The toddler gives the cheerful woman at the Woolies check-out a suspicious look.
As the unsuspecting woman reaches for the yoghurt, the toddler couples the look with an ear-splitting scream that leaves us both red-faced (her from the performance, me from embarrassment).
There’s nothing quite like shopping with the toddler – as often as possible I trick her father into staying with her while I wander up and down the aisles, luxuriating in the freedom of feeling up the produce.
Usually I have to stick to the familiar, which I can chuck speedily into the trolley as I count down to the meltdown I know is coming.
The art is in getting through the check-out, wrestling with the dreaded pre-payment parking thingy and get back to the car before this happens.

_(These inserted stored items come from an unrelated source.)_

(** * The equation solver of the resilience lifecycle dashboard

    A shallow embedding of [dashboard/dashboard.js]: the class [Solver], its
    getter [solution] and its two methods [computeDrDt] and [computeDaDt].

    The getter is written against names that the class itself never binds:
    it calls [append] on arrays, reads [self.params] and assigns the
    undeclared identifiers [delta_rob] and [delta_ada].  What these do is
    decided by the global object of the page that loads the script, so the
    embedding carries that global object in its store and every such
    operation consults it, with the outcome ECMAScript prescribes for
    strict code (a class body is always strict). *)

From Stdlib Require Import List Arith Lia Bool.
From Stdlib Require Import Floats.
Import ListNotations.

Set Implicit Arguments.

(** ** Numbers *)

(** The script only uses the literal [1], the operators [+], [-], [*] and the
    comparison [<=].  The embedding is written over this interface, and
    JavaScript's Number, IEEE binary64, is its instance: what is proved for
    every [num] holds of the doubles the script computes on. *)
Class Number (num : Type) : Type := {
  num_one : num;
  num_add : num -> num -> num;
  num_sub : num -> num -> num;
  num_mul : num -> num -> num;
  num_leb : num -> num -> bool
}.

Declare Scope js_scope.
Delimit Scope js_scope with js.
Notation "x + y" := (num_add x y) : js_scope.
Notation "x - y" := (num_sub x y) : js_scope.
Notation "x * y" := (num_mul x y) : js_scope.
Notation "x <=? y" := (num_leb x y) : js_scope.

#[export] Instance float_Number : Number float := {
  num_one := 1%float;
  num_add := PrimFloat.add;
  num_sub := PrimFloat.sub;
  num_mul := PrimFloat.mul;
  num_leb := PrimFloat.leb
}.

(** ** Objects *)

(** [params]: the dictionary handed to the constructor.  The getter also
    reads the keys [time_step] and [end] from it. *)
Record Params (num : Type) : Type := {
  alpha_r : num;
  alpha_a : num;
  q : num;
  gamma_r0 : num;
  gamma_r2 : num;
  gamma_a : num;
  beta_a : num;
  beta_r : num;
  time_step : num;
  end_ : num
}.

Usually my time’s up while I am dithering over whether to buy pork or chicken sausages. Or worse, in the queue in front of a person who has either forgotten or has never experienced the T-A-N-T-R-U-M.
I do find though sometimes getting the toddler to help with the shopping holds the meltdown off. The trouble with this method of shopping is that she chucks everything you hand her into the trolley with a sickening THWUMP.
The apples get bruised, the broccoli is concussed by the washing liquid and the milk ends up bottoms up. Don’t hand her the eggs!
The other thing – which I read in one of the thousand or so helpful but smug books I’ve read – is to always write a shopping list. This way the toddler realises that you don’t just willy nilly grab anything you want off the shelf – instead you have a grand feeding plan for the family.
An excellent idea because it teaches the toddler not to grab stuff off the shelves either. Hard to execute though if, like me, you have a pretty good idea of what you might want to cook for the family but are easily swayed by two-for-the-price-of-one promises and weird imported mushrooms you have no idea what to do with – yet.
So, in short, when I don’t have the wherewithal to make a time efficient list and I have to take the toddler with me I either appeal to the toddler’s helpful gene (which she may capriciously turn off at any time) or I open up a punnet of strawberries/a box of ready-cooked sausages/a packet of crisps on our way around the store.
The other last-ditch deal for peace is to let her hold something she loves – which brings us back to the poor woman trying to ring up the yoghurt.